Exploring a credibility-based approach for tree-gain estimation

The motivation for this experiment was to explore an alternative to gradient-based gain measure by integrating the volatility of split candidates to identity the best node split.

Review of key gradient-based MSE characteristics

The figures below illustrate the behavior of vanilla gradient-based approach using a mean-squarred error (MSE) loss. The 2 colors represent the observations belonging to the left and right children.

Key observations:

the gain is invariant to the volatility: the top vs bottom figures differs only by the std dev of the observations. The associated gain is identical, which is aligned with the gradient-based approach to gain: the gain matches the reduction in the MSE, which is identical regardless of the dispersion. It's strictly driven by their mean.
the gain scales linearly with the number of observations: the right vs left figures contrasts different number of observations (100 vs 10k), and show that gain is directly proportional.
the gain scales quadratically with the spread: moving from a spread of 1.0 to 0.1 between the 2nd and 3rd row results in a drop by 100x of the gain: from 50.0 to 0.5.

Credibility-based gains

The idea is for gain to reflect varying uncertainty levels for observations associated to each of the tree-split candidates. For tree-split candidates with an identical spread, the intuition is that candidates with a lower volatility, all other things being equal, should be preferred. The original inspiration comes from credibility theory, a foundational notion in actuarial science with direct connexion mixed effect models and bayesian theory. Key concept is that the credibility associated with a set of observations is driven by the relative effect of 2 components:

Variance of the Hypothetical Means (VHM): if large differences between candidates means are expected, a greater credibility is assigned.
Expected Value of the Process Variance (EVPV): if the data generation process of a given candidate has a large volatility, a smaller credibility is assigned.

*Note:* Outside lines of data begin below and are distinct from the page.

(** * SyncName: name synchronisation between two directory trees

    A shallow embedding of [src/syncName.ts] and of the functions of Node's
    [path] module (POSIX flavour) that it calls, followed by the properties of
    the matching, resolution and collision-disambiguation algorithm.

    Conventions of the embedding.
    - A JavaScript string is a list of character codes ([list ascii]);
      [js "..."] writes a literal.  Codes outside the 8-bit range behave in
      this program like any other character that is neither a letter, a
      digit, a dot nor a slash.
    - The file system is read through the results of [fs.readdirSync] and
      [fs.existsSync], which are inputs of the functions that call them, and
      written through calls that are logged in program order ([Call]).  The
      log is that of a run in which every call returns; [execute] runs a log
      on the files that exist and stops at the call that throws, which ends
      the run of the program.
    - A JavaScript [Map] keyed by objects compares keys by reference.  Every
      key inserted by this program is a freshly built object, so such a map is
      an association list in insertion order. *)

From Stdlib Require Import String Ascii List ZArith Bool Lia Permutation Sorted.
Import ListNotations.

Local Open Scope Z_scope.

(* ================================================================== *)
(** * JavaScript strings *)

Definition jsstring := list ascii.

Definition js (s : string) : jsstring := list_ascii_of_string s.

(** [a === b] on strings. *)
Fixpoint str_eqb (a b : jsstring) : bool :=
  match a, b with
  | [], [] => true
  | x :: a', y :: b' => Ascii.eqb x y && str_eqb a' b'
  | _, _ => false
  end.

(** [s.length] *)
Definition len (s : jsstring) : Z := Z.of_nat (length s).

(** [s.slice(from, to)] for [0 <= from], the only way it is called here. *)
Definition slice (s : jsstring) (from to : Z) : jsstring :=
  firstn (Z.to_nat (to - from)) (skipn (Z.to_nat from) s).

(** [s.charCodeAt(i)]; [None] stands for [NaN], which equals no code. *)
Definition charCodeAt (s : jsstring) (i : Z) : option ascii :=
  if i <? 0 then None else nth_error s (Z.to_nat i).

Definition code_is (c : ascii) (o : option ascii) : bool :=
  match o with
  | Some x => Ascii.eqb x c
  | None => false
  end.

(** [s.startsWith(p)] *)
Fixpoint startsWith (s p : jsstring) {struct p} : bool :=
  match p, s with
  | [], _ => true
  | x :: p', y :: s' => Ascii.eqb x y && startsWith s' p'
  | _ :: _, [] => false
  end.

(** [s.lastIndexOf(c)] for a one-character needle, [-1] when absent. *)
Fixpoint lastIndexOf_from (s : jsstring) (c : ascii) (i : Z) (found : Z) : Z :=
  match s with
  | [] => found
  | x :: s' => lastIndexOf_from s' c (i + 1) (if Ascii.eqb x c then i else found)
  end.

Definition lastIndexOf (s : jsstring) (c : ascii) : Z := lastIndexOf_from s c 0 (-1).

Definition CHAR_FORWARD_SLASH : ascii := "/"%char.
Definition CHAR_DOT : ascii := "."%char.

Definition isPosixPathSeparator (c : ascii) : bool := Ascii.eqb c CHAR_FORWARD_SLASH.

(** Outcome of one iteration of a loop that may [break]. *)
Inductive LoopCtl (A : Type) : Type :=
| Continue (a : A)
| Break (a : A).
Arguments Continue {A} a.
Arguments Break {A} a.

(* ================================================================== *)
(** * Node's [path.posix]

    The program imports [path] from Node and calls [path.parse],
    [path.format], [path.join] and [path.relative].  These are embedded from
    Node's [lib/path.js], loop by loop. *)

Module NodePath.

(** ** [path.parse] *)

Record ParsedPath : Type := mkParsedPath {
  pp_root : jsstring;
  pp_dir : jsstring;
  pp_base : jsstring;
  pp_ext : jsstring;
  pp_name : jsstring
}.

(** The local variables of the scanning loop of [parse]. *)
Record ParseScan : Type := mkParseScan {
  startDot : Z;
  startPart : Z;
  end_ : Z;
  matchedSlash : bool;
  preDotState : Z
}.

Definition parse_init : ParseScan :=
  {| startDot := -1; startPart := 0; end_ := -1; matchedSlash := true; preDotState := 0 |}.

(** Body of [for (; i >= start; --i)] at index [i], with [code] the
    character code at [i]. *)
Definition parse_body (i : Z) (code : ascii) (st : ParseScan) : LoopCtl ParseScan :=
  if Ascii.eqb code CHAR_FORWARD_SLASH then
    if negb (matchedSlash st) then
      Break {| startDot := startDot st; startPart := i + 1; end_ := end_ st;
               matchedSlash := matchedSlash st; preDotState := preDotState st |}
    else Continue st
  else
    let st1 :=
      if end_ st =? -1 then
        {| startDot := startDot st; startPart := startPart st; end_ := i + 1;
           matchedSlash := false; preDotState := preDotState st |}
      else st in
    if Ascii.eqb code CHAR_DOT then
      if startDot st1 =? -1 then
        Continue {| startDot := i; startPart := startPart st1; end_ := end_ st1;
                    matchedSlash := matchedSlash st1; preDotState := preDotState st1 |}
      else if negb (preDotState st1 =? 1) then
        Continue {| startDot := startDot st1; startPart := startPart st1; end_ := end_ st1;
                    matchedSlash := matchedSlash st1; preDotState := 1 |}
      else Continue st1
    else if negb (startDot st1 =? -1) then
      Continue {| startDot := startDot st1; startPart := startPart st1; end_ := end_ st1;
                  matchedSlash := matchedSlash st1; preDotState := -1 |}
    else Continue st1.

(** The loop visits the indices [path.length - 1] down to [start]: [codes]
    holds the codes at these indices, last index first. *)
Fixpoint parse_loop (codes : list ascii) (i : Z) (st : ParseScan) : ParseScan :=
  match codes with
  | [] => st
  | code :: rest =>
      match parse_body i code st with
      | Break st' => st'
      | Continue st' => parse_loop rest (i - 1) st'
      end
  end.

Definition parse (path : jsstring) : ParsedPath :=
  if len path =? 0 then mkParsedPath [] [] [] [] []
  else
    let isAbsolute := code_is CHAR_FORWARD_SLASH (charCodeAt path 0) in
    let root := if isAbsolute then [CHAR_FORWARD_SLASH] else [] in
    let start := if isAbsolute then 1 else 0 in
    let st := parse_loop (rev (skipn (Z.to_nat start) path)) (len path - 1) parse_init in
    let bne :=
      if negb (end_ st =? -1) then
        let start' := if (startPart st =? 0) && isAbsolute then 1 else startPart st in
        if (startDot st =? -1)
           || (preDotState st =? 0)
           || ((preDotState st =? 1)
               && (startDot st =? end_ st - 1)
               && (startDot st =? startPart st + 1))
        then (slice path start' (end_ st), [], slice path start' (end_ st))
        else (slice path start' (end_ st),
              slice path (startDot st) (end_ st),
              slice path start' (startDot st))
      else ([], [], []) in
    let dir :=
      if startPart st >? 0 then slice path 0 (startPart st - 1)
      else if isAbsolute then [CHAR_FORWARD_SLASH]
      else [] in
    match bne with
    | (base, ext, name) => mkParsedPath root dir base ext name
    end.

(** ** [path.format]

    [_format('/', pathObject)]; the argument is given by the properties it
    reads.  ([fullPath] passes [name + ext] as [base], so the fallback for an
    empty [base] is reached with an empty name and an empty extension
    only.) *)
Definition format (root dir base name ext : jsstring) : jsstring :=
  let dir' := if negb (len dir =? 0) then dir else root in
  let base' := if negb (len base =? 0) then base else name ++ ext in
  if len dir' =? 0 then base'
  else if str_eqb dir' root then dir' ++ base'
  else dir' ++ [CHAR_FORWARD_SLASH] ++ base'.

(** ** [normalizeString] *)

Record NormState : Type := mkNormState {
  res : jsstring;
  lastSegmentLength : Z;
  lastSlash : Z;
  dots : Z;
  code : ascii
}.

Definition norm_init : NormState :=
  {| res := []; lastSegmentLength := 0; lastSlash := -1; dots := 0; code := zero |}.

(** The end of an iteration that reaches [lastSlash = i; dots = 0]. *)
Definition norm_next (i : Z) (r : jsstring) (l : Z) (c : ascii) : LoopCtl NormState :=
  Continue {| res := r; lastSegmentLength := l; lastSlash := i; dots := 0; code := c |}.

(** Body of [for (let i = 0; i <= path.length; ++i)]. *)
Definition norm_body (path : jsstring) (allowAboveRoot : bool) (i : Z) (st : NormState)
  : LoopCtl NormState :=
  let next_code :=
    if i <? len path then
      match charCodeAt path i with Some c => Some c | None => Some zero end
    else if isPosixPathSeparator (code st) then None
    else Some CHAR_FORWARD_SLASH in
  match next_code with
  | None => Break st
  | Some c =>
    if isPosixPathSeparator c then
      if (lastSlash st =? i - 1) || (dots st =? 1) then
        norm_next i (res st) (lastSegmentLength st) c
      else if dots st =? 2 then
        let above :=
          if allowAboveRoot then
            norm_next i
              (res st ++ (if len (res st) >? 0 then js "/.." else js ".."))
              2 c
          else norm_next i (res st) (lastSegmentLength st) c in
        if (len (res st) <? 2)
           || negb (lastSegmentLength st =? 2)
           || negb (code_is CHAR_DOT (charCodeAt (res st) (len (res st) - 1)))
           || negb (code_is CHAR_DOT (charCodeAt (res st) (len (res st) - 2)))
        then
          if len (res st) >? 2 then
            let lastSlashIndex := lastIndexOf (res st) CHAR_FORWARD_SLASH in
            if lastSlashIndex =? -1 then norm_next i [] 0 c
            else
              let r := slice (res st) 0 lastSlashIndex in
              norm_next i r (len r - 1 - lastIndexOf r CHAR_FORWARD_SLASH) c
          else if negb (len (res st) =? 0) then norm_next i [] 0 c
          else above
        else above
      else
        let seg := slice path (lastSlash st + 1) i in
        norm_next i
          (if len (res st) >? 0 then res st ++ [CHAR_FORWARD_SLASH] ++ seg else seg)
          (i - lastSlash st - 1) c
    else if Ascii.eqb c CHAR_DOT && negb (dots st =? -1) then
      Continue {| res := res st; lastSegmentLength := lastSegmentLength st;
                  lastSlash := lastSlash st; dots := dots st + 1; code := c |}
    else
      Continue {| res := res st; lastSegmentLength := lastSegmentLength st;
                  lastSlash := lastSlash st; dots := -1; code := c |}
  end.

Fixpoint norm_loop (path : jsstring) (allowAboveRoot : bool) (iterations : nat) (i : Z)
  (st : NormState) : NormState :=
  match iterations with
  | O => st
  | S k =>
      match norm_body path allowAboveRoot i st with
      | Break st' => st'
      | Continue st' => norm_loop path allowAboveRoot k (i + 1) st'
      end
  end.

Definition normalizeString (path : jsstring) (allowAboveRoot : bool) : jsstring :=
  res (norm_loop path allowAboveRoot (S (length path)) 0 norm_init).

(** ** [path.normalize] *)
Definition normalize (path : jsstring) : jsstring :=
  if len path =? 0 then js "."
  else
    let isAbsolute := code_is CHAR_FORWARD_SLASH (charCodeAt path 0) in
    let trailingSeparator := code_is CHAR_FORWARD_SLASH (charCodeAt path (len path - 1)) in
    let p := normalizeString path (negb isAbsolute) in
    if len p =? 0 then
      if isAbsolute then js "/"
      else if trailingSeparator then js "./" else js "."
    else
      let p' := if trailingSeparator then p ++ js "/" else p in
      if isAbsolute then js "/" ++ p' else p'.

(** ** [path.join] *)
Fixpoint join_args (args : list jsstring) (joined : option jsstring) : option jsstring :=
  match args with
  | [] => joined
  | arg :: rest =>
      join_args rest
        (if len arg >? 0 then
           match joined with
           | None => Some arg
           | Some j => Some (j ++ [CHAR_FORWARD_SLASH] ++ arg)
           end
         else joined)
  end.

Definition join (args : list jsstring) : jsstring :=
  match join_args args None with
  | None => js "."
  | Some joined => normalize joined
  end.

(** ** [path.resolve]

    [cwd] is the value of [process.cwd()].  The loop runs over the arguments
    from the last to the first and then over [cwd], until the path is
    absolute. *)
Fixpoint resolve_loop (paths : list jsstring) (resolvedPath : jsstring)
  (resolvedAbsolute : bool) : jsstring * bool :=
  match paths with
  | [] => (resolvedPath, resolvedAbsolute)
  | path :: rest =>
      if resolvedAbsolute then (resolvedPath, resolvedAbsolute)
      else if len path =? 0 then resolve_loop rest resolvedPath resolvedAbsolute
      else resolve_loop rest (path ++ [CHAR_FORWARD_SLASH] ++ resolvedPath)
             (code_is CHAR_FORWARD_SLASH (charCodeAt path 0))
  end.

Definition resolve (cwd : jsstring) (args : list jsstring) : jsstring :=
  match resolve_loop (rev args ++ [cwd]) [] false with
  | (resolvedPath, resolvedAbsolute) =>
      let p := normalizeString resolvedPath (negb resolvedAbsolute) in
      if resolvedAbsolute then js "/" ++ p
      else if len p >? 0 then p else js "."
  end.

(** ** [path.relative] *)

(** First loop: the length of the common prefix and the last separator in
    it. *)
Fixpoint relative_common (from to : jsstring) (length : nat) (i : Z) (lastCommonSep : Z)
  : Z * Z :=
  match length with
  | O => (i, lastCommonSep)
  | S k =>
      match charCodeAt from (1 + i) with
      | Some fromCode =>
          if negb (code_is fromCode (charCodeAt to (1 + i))) then (i, lastCommonSep)
          else relative_common from to k (i + 1)
                 (if Ascii.eqb fromCode CHAR_FORWARD_SLASH then i else lastCommonSep)
      | None => (i, lastCommonSep)
      end
  end.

The Buhlmann credibility states that the optimal linear posterior estimator of a group mean is:

Z * X̄ + (1 - Z) * μ, where X̄ is the group mean and μ the population mean.

This approach results in a shift of perspective in how the gain is derived. Classical gradient based is about deriving a second-order approximation of the loss curve for a tre-split candidate. The gain corresponds to the reduction in this approximated loss by taking the prediciton that minimises the quadratic loss curve. The credibility-based takes a loss function agnostic approach, and view the gain as the total absolute change in the credibility-adjusted predicted value. Example, if a child has a mean residual of 2.0, credibility of 0.5 and 100 observations, the resulting gain is: 2.0 * 0.5 * 100 = 100.0, where 2.0 * 0.5 corresponds to the credibility adjusted prediction.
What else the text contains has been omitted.